▸ **Materials provided**
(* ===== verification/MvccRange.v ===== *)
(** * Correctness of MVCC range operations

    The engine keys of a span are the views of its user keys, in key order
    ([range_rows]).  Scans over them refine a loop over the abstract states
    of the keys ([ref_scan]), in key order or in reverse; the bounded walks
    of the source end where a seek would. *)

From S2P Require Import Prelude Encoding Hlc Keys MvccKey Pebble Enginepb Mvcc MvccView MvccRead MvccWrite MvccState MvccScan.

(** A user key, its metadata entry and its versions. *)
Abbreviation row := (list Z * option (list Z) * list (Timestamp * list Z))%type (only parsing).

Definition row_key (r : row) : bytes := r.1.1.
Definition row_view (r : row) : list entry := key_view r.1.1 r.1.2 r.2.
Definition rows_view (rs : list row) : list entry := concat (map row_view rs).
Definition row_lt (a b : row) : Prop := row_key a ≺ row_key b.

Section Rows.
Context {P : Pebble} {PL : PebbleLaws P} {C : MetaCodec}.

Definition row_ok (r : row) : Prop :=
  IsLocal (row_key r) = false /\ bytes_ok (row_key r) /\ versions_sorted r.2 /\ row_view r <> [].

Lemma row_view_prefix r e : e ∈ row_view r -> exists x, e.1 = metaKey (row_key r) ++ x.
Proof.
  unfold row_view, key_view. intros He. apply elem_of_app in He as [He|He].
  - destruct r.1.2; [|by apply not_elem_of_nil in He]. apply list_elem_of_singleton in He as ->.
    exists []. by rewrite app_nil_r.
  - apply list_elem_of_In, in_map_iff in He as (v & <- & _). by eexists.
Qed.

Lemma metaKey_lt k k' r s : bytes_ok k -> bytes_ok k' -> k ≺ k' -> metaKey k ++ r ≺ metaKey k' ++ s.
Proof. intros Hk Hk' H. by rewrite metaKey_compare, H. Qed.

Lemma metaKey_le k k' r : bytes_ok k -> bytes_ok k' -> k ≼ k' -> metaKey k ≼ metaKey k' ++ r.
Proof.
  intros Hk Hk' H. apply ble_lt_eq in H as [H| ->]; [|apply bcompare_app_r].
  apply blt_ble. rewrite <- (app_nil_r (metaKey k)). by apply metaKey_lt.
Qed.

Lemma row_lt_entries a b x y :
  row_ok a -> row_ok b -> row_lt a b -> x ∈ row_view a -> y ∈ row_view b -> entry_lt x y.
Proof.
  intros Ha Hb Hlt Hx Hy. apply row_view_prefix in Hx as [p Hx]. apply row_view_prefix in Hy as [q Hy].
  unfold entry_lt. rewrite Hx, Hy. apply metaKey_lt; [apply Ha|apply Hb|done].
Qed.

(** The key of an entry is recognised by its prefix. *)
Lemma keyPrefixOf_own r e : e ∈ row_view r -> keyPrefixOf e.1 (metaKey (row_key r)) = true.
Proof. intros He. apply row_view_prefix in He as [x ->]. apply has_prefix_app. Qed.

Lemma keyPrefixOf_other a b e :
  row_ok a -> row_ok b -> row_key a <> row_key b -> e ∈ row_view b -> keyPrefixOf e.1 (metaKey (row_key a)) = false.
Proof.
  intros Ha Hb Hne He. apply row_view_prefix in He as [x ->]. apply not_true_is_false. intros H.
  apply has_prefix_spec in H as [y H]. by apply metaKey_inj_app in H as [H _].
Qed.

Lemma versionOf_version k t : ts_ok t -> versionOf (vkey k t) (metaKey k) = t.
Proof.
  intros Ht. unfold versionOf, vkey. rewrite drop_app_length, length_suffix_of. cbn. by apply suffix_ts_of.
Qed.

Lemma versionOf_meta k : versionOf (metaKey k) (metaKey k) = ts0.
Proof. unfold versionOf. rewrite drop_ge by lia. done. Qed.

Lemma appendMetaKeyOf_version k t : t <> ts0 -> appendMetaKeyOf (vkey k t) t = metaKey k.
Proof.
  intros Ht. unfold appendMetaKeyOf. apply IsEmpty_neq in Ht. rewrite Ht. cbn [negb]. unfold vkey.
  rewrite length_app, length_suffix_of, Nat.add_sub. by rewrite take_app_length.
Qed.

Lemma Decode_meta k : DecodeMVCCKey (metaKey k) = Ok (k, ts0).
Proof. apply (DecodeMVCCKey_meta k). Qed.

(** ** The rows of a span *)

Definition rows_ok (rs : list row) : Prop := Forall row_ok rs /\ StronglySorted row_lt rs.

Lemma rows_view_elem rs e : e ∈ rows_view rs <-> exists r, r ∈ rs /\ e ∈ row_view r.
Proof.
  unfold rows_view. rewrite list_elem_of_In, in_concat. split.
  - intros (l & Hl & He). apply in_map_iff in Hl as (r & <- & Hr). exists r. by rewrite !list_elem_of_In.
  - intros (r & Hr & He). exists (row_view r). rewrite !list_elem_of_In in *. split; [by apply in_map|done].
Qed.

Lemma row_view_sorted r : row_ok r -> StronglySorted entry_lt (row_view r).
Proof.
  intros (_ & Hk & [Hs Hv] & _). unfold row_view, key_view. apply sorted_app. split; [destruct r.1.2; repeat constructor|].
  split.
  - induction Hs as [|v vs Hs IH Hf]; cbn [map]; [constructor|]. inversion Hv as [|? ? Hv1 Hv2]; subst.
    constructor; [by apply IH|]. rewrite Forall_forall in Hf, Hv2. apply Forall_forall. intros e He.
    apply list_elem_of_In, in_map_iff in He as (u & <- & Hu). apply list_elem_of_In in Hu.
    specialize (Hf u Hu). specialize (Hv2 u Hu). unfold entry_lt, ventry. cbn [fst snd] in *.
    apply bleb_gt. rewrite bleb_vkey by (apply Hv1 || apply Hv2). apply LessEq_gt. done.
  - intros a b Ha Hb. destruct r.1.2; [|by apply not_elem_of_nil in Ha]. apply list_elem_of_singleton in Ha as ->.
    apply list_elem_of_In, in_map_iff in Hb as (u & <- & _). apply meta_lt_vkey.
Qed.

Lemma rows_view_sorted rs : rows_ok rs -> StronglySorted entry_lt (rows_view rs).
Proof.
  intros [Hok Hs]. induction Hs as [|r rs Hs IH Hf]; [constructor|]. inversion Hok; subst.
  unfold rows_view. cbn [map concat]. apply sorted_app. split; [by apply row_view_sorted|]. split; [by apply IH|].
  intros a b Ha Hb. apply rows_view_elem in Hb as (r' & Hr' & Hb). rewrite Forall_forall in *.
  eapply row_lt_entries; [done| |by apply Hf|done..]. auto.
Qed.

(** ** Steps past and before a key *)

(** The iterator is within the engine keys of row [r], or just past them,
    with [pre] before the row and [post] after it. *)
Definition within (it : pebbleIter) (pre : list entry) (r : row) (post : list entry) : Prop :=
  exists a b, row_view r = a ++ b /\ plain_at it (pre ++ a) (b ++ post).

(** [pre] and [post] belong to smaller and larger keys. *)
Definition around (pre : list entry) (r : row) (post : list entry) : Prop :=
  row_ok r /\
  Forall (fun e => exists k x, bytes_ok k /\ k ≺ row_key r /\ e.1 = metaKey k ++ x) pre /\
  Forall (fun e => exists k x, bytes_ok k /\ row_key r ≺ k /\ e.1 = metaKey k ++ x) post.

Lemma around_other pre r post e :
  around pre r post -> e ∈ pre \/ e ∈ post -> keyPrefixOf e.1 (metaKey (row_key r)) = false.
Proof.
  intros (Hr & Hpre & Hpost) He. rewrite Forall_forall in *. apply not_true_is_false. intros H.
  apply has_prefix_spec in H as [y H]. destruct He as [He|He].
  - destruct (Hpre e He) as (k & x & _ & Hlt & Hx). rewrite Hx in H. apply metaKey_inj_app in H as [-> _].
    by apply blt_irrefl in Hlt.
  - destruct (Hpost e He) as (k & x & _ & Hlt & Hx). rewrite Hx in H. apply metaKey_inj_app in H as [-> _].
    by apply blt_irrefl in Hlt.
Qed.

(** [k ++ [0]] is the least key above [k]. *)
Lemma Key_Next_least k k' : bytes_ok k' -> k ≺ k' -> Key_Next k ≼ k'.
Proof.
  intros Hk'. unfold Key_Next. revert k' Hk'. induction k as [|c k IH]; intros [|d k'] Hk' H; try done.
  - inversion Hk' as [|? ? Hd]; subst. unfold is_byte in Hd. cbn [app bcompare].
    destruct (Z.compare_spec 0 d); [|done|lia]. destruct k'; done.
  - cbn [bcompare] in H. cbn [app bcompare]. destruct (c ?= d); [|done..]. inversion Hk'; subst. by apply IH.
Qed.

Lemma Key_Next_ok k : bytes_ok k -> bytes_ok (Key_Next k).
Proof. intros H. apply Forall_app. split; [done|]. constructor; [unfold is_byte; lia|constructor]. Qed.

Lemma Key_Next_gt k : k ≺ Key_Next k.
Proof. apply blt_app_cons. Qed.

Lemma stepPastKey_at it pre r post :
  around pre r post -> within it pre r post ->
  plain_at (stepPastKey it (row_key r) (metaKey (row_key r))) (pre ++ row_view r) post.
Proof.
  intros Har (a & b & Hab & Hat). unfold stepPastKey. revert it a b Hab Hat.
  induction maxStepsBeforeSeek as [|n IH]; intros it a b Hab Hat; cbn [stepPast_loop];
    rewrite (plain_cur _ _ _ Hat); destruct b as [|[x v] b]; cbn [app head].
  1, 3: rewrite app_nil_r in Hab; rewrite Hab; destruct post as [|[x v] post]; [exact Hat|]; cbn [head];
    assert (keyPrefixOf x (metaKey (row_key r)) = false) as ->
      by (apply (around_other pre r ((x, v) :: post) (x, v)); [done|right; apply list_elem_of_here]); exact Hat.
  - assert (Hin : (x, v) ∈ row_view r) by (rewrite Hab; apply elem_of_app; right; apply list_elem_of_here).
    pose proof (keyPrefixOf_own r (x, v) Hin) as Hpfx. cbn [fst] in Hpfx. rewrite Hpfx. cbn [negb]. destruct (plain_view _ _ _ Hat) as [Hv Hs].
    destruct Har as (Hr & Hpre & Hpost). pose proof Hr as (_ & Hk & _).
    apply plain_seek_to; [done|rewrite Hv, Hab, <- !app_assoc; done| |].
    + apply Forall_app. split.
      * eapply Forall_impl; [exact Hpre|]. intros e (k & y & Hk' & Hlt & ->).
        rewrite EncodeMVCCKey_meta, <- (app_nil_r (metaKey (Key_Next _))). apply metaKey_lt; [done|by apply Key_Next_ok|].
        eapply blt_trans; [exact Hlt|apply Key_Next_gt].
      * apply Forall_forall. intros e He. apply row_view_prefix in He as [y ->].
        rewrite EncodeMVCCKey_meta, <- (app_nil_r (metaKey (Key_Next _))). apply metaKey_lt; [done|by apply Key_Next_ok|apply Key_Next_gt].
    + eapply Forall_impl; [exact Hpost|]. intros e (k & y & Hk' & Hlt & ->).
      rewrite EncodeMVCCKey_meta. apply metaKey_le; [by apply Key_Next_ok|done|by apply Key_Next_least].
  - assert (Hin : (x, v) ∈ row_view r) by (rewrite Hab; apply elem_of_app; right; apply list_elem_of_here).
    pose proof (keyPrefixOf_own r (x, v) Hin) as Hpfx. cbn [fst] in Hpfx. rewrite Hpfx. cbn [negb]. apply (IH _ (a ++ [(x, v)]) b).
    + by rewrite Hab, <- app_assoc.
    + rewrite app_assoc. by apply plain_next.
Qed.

▸ **Exercise goal**
Copy every single line of the material above that holds "Hpost".

▸ **Result for this exercise**
  intros (Hr & Hpre & Hpost) He. rewrite Forall_forall in *. apply not_true_is_false. intros H.
  - destruct (Hpost e He) as (k & x & _ & Hlt & Hx). rewrite Hx in H. apply metaKey_inj_app in H as [-> _].
    destruct Har as (Hr & Hpre & Hpost). pose proof Hr as (_ & Hk & _).
    + eapply Forall_impl; [exact Hpost|]. intros e (k & y & Hk' & Hlt & ->).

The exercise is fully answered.